To Go
To Go
Katarina Poliacikova & Nick Kline
….about the challenge of telling other people very personal experiences of coincidence…. it’s one of those things that hits so strong but often with other peoples, unless they are close, it’s not so powerful, believable or meaningful… And then it’s so tiring when you hear a lot of them, like the NY times article….
yes…I know. on one hand there is the overwhelming feeling of the invisible structure, higher order logic, immediacy; while at the same time realizing we’re still utterly lonely beings who can share only to a certain extent…
To Go, is based on six months of fluid conversations between the two artists in which stories of coincidence kept emerging. In total there are nine montages; three personal stories by each artist, and three stories of coincidence they share. In their respective artistic practices Poliacikova and Kline examine the slippery slope of representing personal and cultural memory and place.

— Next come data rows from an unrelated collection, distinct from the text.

Lemma inert_quoted a : inert a -> inert ([34] ++ a ++ [34]).
Proof.
  intros (H1 & H2 & H3). unfold inert. rewrite !forallb_app, H1, !not_elem_of_app.
  split_and!; try done; set_solver.
Qed.

Lemma num_ends s : forallb is_num_char s = true -> ws_free_ends s.
Proof.
  intros H. apply ws_free_no_ws. rewrite forallb_forall in *. intros c Hc. rewrite num_char_not_ws; auto.
Qed.

(** The text of a literal and what it reads back as. *)
Definition literal_ok (v lit : jsstr) : Prop :=
  lit <> [] /\ forallb (fun c => negb (is_line_end c)) lit = true /\ parseExprLiteral lit = Some (JStr v) /\
  inert lit /\ ws_free_ends lit.

Lemma num_line_end c : is_num_char c = true -> negb (is_line_end c) = true.
Proof.
  intros H%num_char_not_ws. unfold is_ws, is_line_end in *. rewrite !orb_false_iff, !andb_false_iff, !N.leb_gt, !N.eqb_neq in H.
  rewrite negb_true_iff, !orb_false_iff, !N.eqb_neq. lia.
Qed.

Lemma quoted_literal_ok v : forallb safe_char v = true -> literal_ok v (json_quote v).
Proof.
  intros Hs. pose proof (safe_quote v Hs) as Hq. unfold literal_ok.
  assert (ws_free_ends (json_quote v)) as He by (rewrite Hq; apply quoted_ends).
  split_and!; [by rewrite Hq| | |by rewrite Hq; apply inert_quoted, inert_safe|done].
  - rewrite Hq, !forallb_app, andb_true_iff, andb_true_r. split; [done|].
    rewrite forallb_forall in *. intros c Hc. specialize (Hs c Hc). unfold safe_char in Hs. rewrite !andb_true_iff in Hs. tauto.
  - unfold parseExprLiteral. rewrite trim_id by done.
    assert (head (json_quote v) = Some 34) as Hh by done.
    rewrite !bool_decide_false by (intros E; rewrite E in Hh; done). cbn [orb].
    destruct (is_numeric_literal (json_quote v)) eqn:Hn; [|apply JSON_parse_quote].
    apply numeric_literal_chars in Hn as [Hn _]. destruct (json_quote v) as [|c q]; [done|]. by injection Hh as ->.
Qed.

Lemma numeric_literal_ok v : is_numeric_literal v = true -> v <> u "true" -> v <> u "false" -> literal_ok v v.
Proof.
  intros Hn Ht Hf. pose proof (numeric_literal_chars v Hn) as [Hc Hne]. unfold literal_ok.
  split_and!; [done| | |by apply inert_num|by apply num_ends].
  - rewrite forallb_forall in *. intros c Hin. apply num_line_end; auto.
  - unfold parseExprLiteral. rewrite numeric_trim by done. by rewrite !bool_decide_false, Hn by done.
Qed.

Lemma word_literal_ok v : v = u "true" \/ v = u "false" -> literal_ok v v.
Proof.
  assert (forall w, inert w <-> forallb (fun c => no_paren c && negb (c =? 38) && negb (c =? 124)) w = true) as Hi.
  { intros w. unfold inert. rewrite !forallb_forall. split.
    - intros (H1 & H2 & H3) c Hc. rewrite (H1 c Hc). apply list_elem_of_In in Hc.
      rewrite !(proj2 (N.eqb_neq _ _)); [done|..]; by intros ->.
    - intros H. split_and!; [|intros Hc%list_elem_of_In; by apply H in Hc..].
      intros c Hc. apply H in Hc. rewrite !andb_true_iff in Hc. tauto. }
  intros [->| ->]; unfold literal_ok; rewrite Hi; split_and!; try done; split; intros c; by intros [= <-].
Qed.

Lemma buildExprLiteral_ok v : plain_text v = true -> literal_ok v (buildExprLiteral MATCH_EQ v).
Proof.
  unfold plain_text. rewrite andb_true_iff, bool_decide_eq_true. intros [Hs Ht].
  unfold buildExprLiteral. rewrite Ht, bool_decide_false by done.
  destruct (decide (v = u "true")) as [->|H1]; [apply word_literal_ok; by left|].
  destruct (decide (v = u "false")) as [->|H2]; [apply word_literal_ok; by right|].
  rewrite !bool_decide_false by done. cbn [orb]. destruct (is_numeric_literal v) eqn:Hn.
  - by apply numeric_literal_ok.
  - by apply quoted_literal_ok.
Qed.

(** ** The text of a condition *)

Definition no_amp (c : N) : bool := negb (c =? 38).
Definition no_bar (c : N) : bool := negb (c =? 124).

Lemma forallb_not_elem c s : forallb (fun x => negb (x =? c)) s = true <-> (c ∉ s).
Proof.
  rewrite forallb_forall. split.
  - intros H Hc%list_elem_of_In. apply H in Hc. by rewrite N.eqb_refl in Hc.
  - intros H x Hx%list_elem_of_In. rewrite (proj2 (N.eqb_neq x c)); [done|]. by intros ->.
Qed.

(** What the scanners need to know of it. *)
Record cond_text_ok (e : jsstr) : Prop := {
  ct_ne : e <> [];
  ct_ends : ws_free_ends e;
  ct_amp : forallb no_amp e = true;
  ct_nested : nested e;
}.

Lemma last_app_ne (a b : jsstr) : b <> [] -> last (a ++ b) = last b.
Proof.
  intros Hb. rewrite last_app. destruct (last b) eqn:Hl; [done|]. by apply last_None in Hl.
Qed.

Lemma call_depth d d' f p t :
  inert p -> depth_run d f = Some d' -> (0 <= d')%Z -> depth_run d (call f p ++ t) = depth_run d' t.
Proof.
  intros Hp Hf Hd. unfold call. rewrite <-!app_assoc, depth_run_app, Hf. cbn [mbind option_bind].
  rewrite depth_run_app, (depth_run_free d' [34]) by done. cbn [mbind option_bind].
  rewrite depth_run_app, inert_depth by done. cbn [mbind option_bind].
  by rewrite depth_run_app, (depth_run_free d' [34]).
Qed.

Lemma call_forallb q f p t :
  q 34 = true -> forallb q f = true -> forallb q p = true -> forallb q t = true ->
  forallb q (call f p ++ t) = true.
Proof. intros H1 H2 H3 H4. unfold call. rewrite !forallb_app, H2, H3, H4. cbn. by rewrite H1. Qed.

Lemma inert_amp s : inert s -> forallb no_amp s = true.
Proof. intros (_ & H & _). by apply forallb_not_elem. Qed.

Lemma inert_bar s : inert s -> forallb no_bar s = true.
Proof. intros (_ & _ & H). by apply forallb_not_elem. Qed.

Lemma call_text_ok f p t h d :
  inert p -> head f = Some h -> is_ws h = false -> forallb no_amp f = true -> depth_run 0 f = Some d -> (0 <= d)%Z ->
  t <> [] -> (forall c, last t = Some c -> is_ws c = false) -> forallb no_amp t = true -> depth_run d t = Some 0%Z ->
  cond_text_ok (call f p ++ t).
Proof.
  intros Hp Hh Hws Hf Hd H0 Ht Hl Ht' Hdt. split.
  - by destruct f.
  - split; [by destruct f; [|cbn in *; intros c [= <-]; simplify_eq]|]. intros c. rewrite last_app_ne by done. apply Hl.
  - apply call_forallb; [done..|by apply inert_amp|done].
  - unfold nested. by rewrite (call_depth _ d).
Qed.

Lemma wrap_or_plain e : forallb no_bar e = true -> wrap_or e = e.
Proof. intros H%forallb_not_elem. unfold wrap_or. by rewrite no_bar_no_or. Qed.

(** The text of a condition reads back, also as one of several. *)
Record reads_as (c : RequestCondition) (e : jsstr) : Prop := {
  ra_text : cond_text_ok e;
  ra_parse : tryParseRequestCondition e = Ret (Some c);
}.

Lemma last_app_ends a b : b <> [] -> ws_free_ends b -> forall c, last (a ++ b) = Some c -> is_ws c = false.
Proof. intros Hb [_ Hl] c. rewrite last_app_ne by done. apply Hl. Qed.

Lemma header_exists_reads p :
  plain_name p = true -> reads_as (ParamHeaderCondition Header p MATCH_EXISTS []) (call (u "header(") p ++ uj ") != ''").
Proof.
  intros (Hne & _ & _ & Hq & Hi)%plain_name_spec. split; [|by apply parse_header_exists].
  eapply call_text_ok; try done. by intros c [= <-].
Qed.

Lemma param_exists_reads p :
  plain_name p = true -> reads_as (ParamHeaderCondition Param p MATCH_EXISTS []) (call (u "param(") p ++ u ") != nil").
Proof.
  intros (Hne & _ & _ & Hq & Hi)%plain_name_spec. split; [|by apply parse_param_exists].
  eapply call_text_ok; try done. by intros c [= <-].
Qed.

Lemma plain_units v : forallb safe_char v = true -> forallb plain_unit v = true.
Proof.
  rewrite !forallb_forall. intros H c Hc. specialize (H c Hc). unfold safe_char, plain_unit in *.
  rewrite !andb_true_iff in *. tauto.
Qed.
(* ===== verification/TierVisual.v ===== *)
(** * Round trip of the visual tier editor

    [tryParseVisualConfig] reads the expression that
    [generateExprFromVisualConfig] writes as the same table of tiers. *)

From S2P Require Import Prelude JsString JsNumber JsJson JsRegex PricingModels BillingExpr TierExpr TierRoundtrip.

Import Billing Tier TierText.
Open Scope N_scope.

Module Visual.

(** ** The groups of a match *)

Lemma extras_caps_below j n l cs : (j < n)%nat -> map_get j (extras_caps n l cs) = map_get j cs.
Proof.
  revert n cs. induction l as [|[v [x|]] l IH]; intros n cs Hj; cbn [extras_caps]; [done| |].
  - rewrite IH by lia. apply map_get_set_ne. lia.
  - apply IH. lia.
Qed.

Lemma extras_caps_at l : forall n cs i v o,
  (forall j, (n <= j)%nat -> map_get j cs = None) -> l !! i = Some (v, o) -> map_get (n + i)%nat (extras_caps n l cs) = o.
Proof.
  induction l as [|[v' o'] l IH]; intros n cs i v o Hcs Hi; [done|]. destruct i as [|i].
  - injection Hi as -> ->. rewrite Nat.add_0_r. destruct o as [x|]; cbn [extras_caps];
      rewrite extras_caps_below by lia; [apply map_get_set_eq|by apply Hcs].
  - rewrite <-Nat.add_succ_comm. destruct o' as [x|]; cbn [extras_caps]; eapply IH; try exact Hi; intros j Hj.
    + rewrite map_get_set_ne by lia. apply Hcs. lia.
    + apply Hcs. lia.
Qed.

Lemma omap_imap {A B} (F : nat * A -> option B) (G : A -> option B) l : forall h : nat -> nat,
  (forall i x, l !! i = Some x -> F (h i, x) = G x) -> omap F (imap (fun i x => (h i, x)) l) = omap G l.
Proof.
  induction l as [|x l IH]; intros h H; [done|].
  specialize (IH (h ∘ S) (fun i y => H (S i) y)).
  change (match F (h 0%nat, x) with
          | Some y => y :: omap F (imap (fun i y => ((h ∘ S) i, y)) l)
          | None => omap F (imap (fun i y => ((h ∘ S) i, y)) l)
          end = match G x with Some y => y :: omap G l | None => omap G l end).
  by rewrite IH, (H 0%nat x eq_refl).
Qed.

(** The extra prices that are present in a match of a tier's text. *)
Definition extras_read (t : VisualTier) : list (jsstr * number) :=
  omap (fun cv : jsstr * jsstr => pair cv.1 <$> extra_option t cv.1) BILLING_CACHE_VAR_MAP.

Lemma cache_field cv : cv ∈ BILLING_CACHE_VAR_MAP -> cv.1 ∈ EXTRA_FIELDS.
Proof. intros H. exact (proj1 (cache_fields cv.1) (proj2 (list_elem_of_fmap fst _ cv.1) (ex_intro _ cv (conj eq_refl H)))). Qed.

Lemma match_extras_read t n m cs :
  tier_ok t -> caps m = extras_caps n (extras_list t) cs -> (forall j, (n <= j)%nat -> map_get j cs = None) ->
  match_extras n m = extras_read t.
Proof.
  intros Ht Hm Hcs. unfold match_extras, extras_read. apply (omap_imap _ _ _ (fun i => i)). intros i cv Hi.
  unfold group. rewrite Hm.
  rewrite (extras_caps_at (extras_list t) n cs i cv.2 (num_to_str <$> extra_option t cv.1) Hcs).
  2:{ unfold extras_list. rewrite list_lookup_fmap, Hi. done. }
  destruct (writable_spec _ (ok_extra t Ht cv.1 (cache_field cv (list_elem_of_lookup_2 _ _ _ Hi)))) as (_ & Hr & _).
  unfold extra_option. destruct (negb _); [|done]. cbn [fmap option_fmap option_map]. by rewrite Hr.
Qed.

Lemma map_get_read t f L :
  map_get f (omap (fun cv : jsstr * jsstr => pair cv.1 <$> extra_option t cv.1) L) =
  if decide (f ∈ L.*1) then extra_option t f else None.
Proof.
  induction L as [|[f' v] L IH]; [done|].
  set (rest := omap (fun cv : jsstr * jsstr => pair cv.1 <$> extra_option t cv.1) L) in *.
  change (omap _ ((f', v) :: L)) with (match pair f' <$> extra_option t f' with Some y => y :: rest | None => rest end).
  change ((f', v) :: L).*1 with (f' :: L.*1).
  destruct (decide (f' = f)) as [->|Hne].
  - rewrite (decide_True (P := f ∈ f :: L.*1)) by (by left).
    destruct (extra_option t f) as [x|] eqn:Hx; cbn [fmap option_fmap option_map map_get]; [by rewrite decide_True|].
    rewrite IH. by destruct (decide _).
  - assert (map_get f rest = if decide (f ∈ f' :: L.*1) then extra_option t f else None) as E.
    { rewrite IH. apply decide_ext. rewrite elem_of_cons. naive_solver. }
    destruct (extra_option t f') as [x|]; cbn [fmap option_fmap option_map map_get]; [by rewrite decide_False|done].
Qed.

Lemma extras_read_get t f : f ∈ EXTRA_FIELDS -> map_get f (extras_read t) = extra_option t f.
Proof. intros Hf. unfold extras_read. rewrite map_get_read. by rewrite decide_True by (by apply cache_fields). Qed.

(** A price that is not written is zero. *)
Lemma extra_zero t f : num_eq (extra t f) (num_of_Z 0) = true -> extra t f = num_of_Z 0.
Proof.
  unfold extra, or_zero. destruct (num_truthy _) eqn:E; [|done]. unfold num_eq.
  destruct (to_number _) as [s|s| |s m e]; try done; by destruct s.
Qed.

Lemma extra_option_value t f : or_zero (to_number (extra_option t f)) = extra t f.
Proof.
  unfold extra_option. destruct (num_eq (extra t f) (num_of_Z 0)) eqn:E; cbn [negb to_number default].
  - by rewrite extra_zero.
  - unfold extra. generalize (to_number (map_get f (extras t))). intros x. by destruct x.
Qed.

Lemma extra_option_pos t f : num_gt (to_number (extra_option t f)) (num_of_Z 0) = num_gt (extra t f) (num_of_Z 0).
Proof.
  unfold extra_option. destruct (num_eq (extra t f) (num_of_Z 0)) eqn:E; cbn [negb to_number default]; [|done].
  by rewrite extra_zero.
Qed.

Lemma one_hour_field : u "cache_create_1h_unit_cost" ∈ EXTRA_FIELDS.
Proof. unfold EXTRA_FIELDS. do 2 right. left. Qed.

(** The tier a match gives. *)
Lemma tier_of_read t p c :
  tier_ok t -> str_to_num p = input_unit_cost t -> str_to_num c = output_unit_cost t ->
  normalizeVisualTier (partial_tier_of (vt_conditions t) (label t) p c (extras_read t)) = t.
Proof.
  intros Ht Hp Hc. unfold normalizeVisualTier, partial_tier_of. cbn [pl_label pl_conditions pl_input pl_output pl_cache_mode pl_extras default].
  rewrite Hp, Hc. unfold getTierCacheMode. cbn [pl_cache_mode pl_extras].
  rewrite (extras_read_get t _ one_hour_field), extra_option_pos.
  destruct t as [lab conds ic oc cm ex]. cbn [label vt_conditions input_unit_cost output_unit_cost]. f_equal.
  - symmetry. apply (ok_mode _ Ht).
  - transitivity (map (fun f => (f, extra (mkVT lab conds ic oc cm ex) f)) EXTRA_FIELDS).
    + apply map_ext_in. intros f Hf%list_elem_of_In. by rewrite extras_read_get, extra_option_value.
    + symmetry. apply (ok_extras _ Ht).
Qed.

Lemma normalize_id t : tier_ok t -> normalizeVisualTier (partial_of t) = t.
Proof.
  intros Ht. unfold normalizeVisualTier, partial_of. cbn [pl_label pl_conditions pl_input pl_output pl_cache_mode pl_extras default].
  destruct t as [lab conds ic oc cm ex]. cbn [label vt_conditions input_unit_cost output_unit_cost cache_mode]. f_equal.
  symmetry. apply (ok_extras _ Ht).
Qed.

(** ** The pieces of a table *)

Definition body_caps (t : VisualTier) (n : nat) (cs : list (nat * jsstr)) : list (nat * jsstr) :=
  extras_caps (S (S n)) (extras_list t)
    (map_set (S n) (num_to_str (output_unit_cost t)) (map_set n (num_to_str (input_unit_cost t)) cs)).

Definition piece_of (t : VisualTier) : piece :=
  let conds := map cond_of (vt_conditions t) in
  mkPiece conds (label t) (buildTierBodyExpr t) (body_caps t 3 (map_set 2%nat (label t) (guard_caps conds))).

Lemma reads_visual_body t n : tier_ok t -> reads_body (bodyPat n) (buildTierBodyExpr t) (body_caps t n).
Proof.
  intros Ht k r cs P H. rewrite build_body by done.
  destruct (writable_spec _ (ok_input t Ht)) as (Hi & _). destruct (writable_spec _ (ok_output t Ht)) as (Ho & _).
  apply succeeds_body; [apply num_to_str_ne|done|apply num_to_str_ne|done|by apply extras_list_ok|apply extras_list_names|done].
Qed.

Lemma body_head t r : tier_ok t -> stops is_ws (buildTierBodyExpr t ++ r).
Proof. intros Ht. rewrite build_body by done. unfold body_text. by intros c [= <-]. Qed.

Lemma piece_of_ok t : tier_ok t -> piece_ok (bodyPat 3) (piece_of t).
Proof.
  intros Ht. split_and!; cbn [piece_of p_conds p_label p_body p_caps].
  - apply conds_ok, Ht.
  - apply Ht.
  - intros r. by apply body_head.
  - exists (body_caps t 3). split; [by apply reads_visual_body|done].
Qed.

Lemma guard_caps_get l j : map_get j (guard_caps l) = if decide (j = 1%nat) then if truthy_list l then Some (conds_text l) else None else None.
Proof. destruct l; cbn; by repeat case_decide. Qed.

Lemma visual_tier_read t m : tier_ok t -> caps m = p_caps (piece_of t) -> visual_tier m = t.
Proof.
  intros Ht Hm. cbn [piece_of p_caps] in Hm. unfold visual_tier.
  destruct (writable_spec _ (ok_input t Ht)) as (_ & Hi & _). destruct (writable_spec _ (ok_output t Ht)) as (_ & Ho & _).
  assert (match_extras 5 m = extras_read t) as ->.
  { eapply match_extras_read; [done|exact Hm|]. intros j Hj.
    rewrite !map_get_set_ne by lia. rewrite guard_caps_get. by rewrite decide_False by lia. }
  unfold cap, group. rewrite Hm. unfold body_caps.
  rewrite !extras_caps_below by lia. rewrite !map_get_set_eq.
  rewrite !(map_get_set_ne 4%nat) by lia. rewrite !map_get_set_eq. rewrite !(map_get_set_ne 3%nat) by lia. rewrite !map_get_set_eq.
  rewrite (map_get_set_ne 2%nat) by lia. rewrite guard_caps_get, decide_True by done. cbn [default].
  assert (map input_of (parse_conditions
    ((if truthy_list (map cond_of (vt_conditions t)) then Some (conds_text (map cond_of (vt_conditions t))) else None) ?? []))
    = vt_conditions t) as Hc.
  { rewrite <-(read_conds (vt_conditions t)) at 3 by apply Ht. by destruct (vt_conditions t). }
  unfold default in Hc |- *. rewrite Hc. by apply tier_of_read.
Qed.

(** All tiers but the last have a condition, the last has none. *)
Fixpoint layout (ts : list VisualTier) : bool :=
  match ts with
  | [] => false
  | [t] => negb (truthy_list (vt_conditions t))
  | t :: ts' => truthy_list (vt_conditions t) && layout ts'
  end.

Definition config_layout (ts : list VisualTier) : bool := match ts with [_] => true | _ => layout ts end.

Lemma conds_text_ne l : l <> [] -> Forall cond_ok l -> truthy (conds_text l) = true.
Proof.
  destruct l as [|c l]; [done|]. intros _ H. rewrite conds_text_cons. apply Forall_cons in H as [Hc _].
  destruct (item_and_free c Hc) as (_ & _ & _ & Hne). by destruct (item_text c).
Qed.

Lemma build_conds_truthy t : tier_ok t -> truthy (buildConditionStr (vt_conditions t)) = truthy_list (vt_conditions t).
Proof.
  intros Ht. rewrite build_conds by apply Ht. destruct (vt_conditions t) as [|c l] eqn:E; [done|].
  apply (conds_text_ne (map cond_of (c :: l))); [done|]. rewrite <-E. apply conds_ok, Ht.
Qed.

Lemma label_kept t d : tier_ok t -> or_str (label t) d = label t.
Proof. intros Ht. unfold or_str. pose proof (ok_label_ne t Ht). by destruct (label t). Qed.

Lemma piece_of_text t :
  tier_ok t ->
  piece_text (piece_of t) =
  (if truthy_list (vt_conditions t) then buildConditionStr (vt_conditions t) ++ u " ? " else []) ++
  tier_call (label t) (buildTierBodyExpr t).
Proof.
  intros Ht. unfold piece_text, tier_text. cbn [piece_of p_conds p_label p_body]. rewrite build_conds by apply Ht.
  unfold guard_of. by destruct (vt_conditions t).
Qed.

Lemma parts_of_layout n ts : forall k,
  Forall tier_ok ts -> layout ts = true -> (n = k + length ts)%nat ->
  imap (fun i => tier_part n (k + i)%nat) ts = map (fun t => piece_text (piece_of t)) ts.
Proof.
  induction ts as [|t ts IH]; intros k Hts Hl Hn; [done|]. apply Forall_cons in Hts as [Ht Hts].
  rewrite imap_cons. cbn [map]. f_equal.
  - rewrite piece_of_text by done. unfold tier_part. rewrite label_kept, build_conds_truthy by done.
    destruct ts as [|t' ts].
    + cbn [layout] in Hl. apply negb_true_iff in Hl. rewrite Hl, andb_false_r. done.
    + cbn [layout] in Hl. apply andb_true_iff in Hl as [Hc _]. rewrite Hc, andb_true_r.
      cbn [length] in Hn. rewrite (proj2 (Nat.ltb_lt _ _)) by lia. by rewrite <-app_assoc.
  - destruct ts as [|t' ts]; [done|]. cbn [layout] in Hl. apply andb_true_iff in Hl as [_ Hl].
    rewrite <-(IH (S k)); [|done..|cbn [length] in *; lia]. apply imap_ext. intros i x _. cbn. by rewrite Nat.add_succ_r.
Qed.

Definition rest_text (ts : list VisualTier) : jsstr :=
  match ts with [t] => if truthy_list (vt_conditions t) then u " : " ++ zero_expr else [] | _ => [] end.
Lemma estimate_canonical cfg p c values :
  estimable cfg = true ->
  evalExprLocally (generateExprFromVisualConfig (Some cfg)) p c values =
  Some (tier_result p c values (tiers cfg)).
Proof.
  unfold estimable. rewrite !andb_true_iff.
  intros [[(v & t & ts & -> & Hts & Hl & Hv)%canonical_config_spec Hp] Hver]. cbn [tiers version] in *.
  assert (Forall (fun t => tier_plain t = true) (t :: ts)) as Hpl.
  { apply Forall_forall. rewrite forallb_forall in Hp. intros x Hx%list_elem_of_In. by apply Hp. }
  destruct (version_roundtrip v (t :: ts) (expr_body (t :: ts)) Hv (proj1 (expr_head t ts Hts Hl))) as [Hsplit _].
  change (generateExprFromVisualConfig (Some (mkConfig (Some v) (t :: ts)))) with
    (applyExprVersion (mkConfig (Some v) (t :: ts)) (expr_body (t :: ts))).
  rewrite body_choice in Hsplit |- * by done.
  destruct (trim_versioned (Some v) t ts (proj1 (proj1 (Forall_cons _ _ _) Hts))) as [Htrim Htruthy].
  set (e := applyExprVersion _ _) in *. unfold evalExprLocally. rewrite Htrim, Htruthy. cbn [negb orb].
  unfold split_version in Hsplit. pose proof (run_choice p c values (t :: ts) Hts Hpl) as Hrun.
  destruct (re_match VERSION_REGEX e) as [m|].
  - pose proof (f_equal fst Hsplit) as H1. pose proof (f_equal snd Hsplit) as H2. cbn [fst snd] in H1, H2.
    rewrite H1, H2. apply orb_true_iff in Hver.
    destruct Hver as [-> | ->]; rewrite ?andb_false_r; exact Hrun.
  - pose proof (f_equal snd Hsplit) as H2. cbn [fst snd] in H2. rewrite H2. exact Hrun.
Qed.



End Estimate.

Katarina Poliacikova, is an artist based in Bratislava, Slovakia. In 2013, she finished her PhD studies at the Academy of Fine Arts in Bratislava. In 2011, she was shortlisted for the Oskar Cepan Award (a part of The YVAA awards in Central Europe and the Balkans). She has participated in numerous residency programs in Europe and USA: among others, the Triangle Arts Association residency and the Residency Unlimited program, both in New York City. Her first solo exhibition in USA took place at Open Source Gallery, Brooklyn, NY. She is working with different mediums, although her recent body of work is evolving around the medium of photography and its relation to time and memory.
http://www.katarinapol.com
Nick Kline, is a NYC based artist and professor of art at Rutgers University, NJ. Currently, Artist-in-Residence, Center for Contemporary Arts Prague, Kline is recipient of numerous awards and has had solo and group exhibitions in the US and Internationally. Recent exhibition of Newark Will See it Through, involves photographs of images discovered in the City of Newark, NJ Archive. Files from the 1970’s include original editor notes and hand-drawn crop marks on images that the public was never intended to see. Portrait Studio, Newark, NJ is another current work, a socially engaged art project. Situated within an old department store that was coincidentally the site of the infamous Harlem Renaissance photographer James Van Der Zee’s first job, this is an experimental and contemporary interpretation of the classic community based photography studio.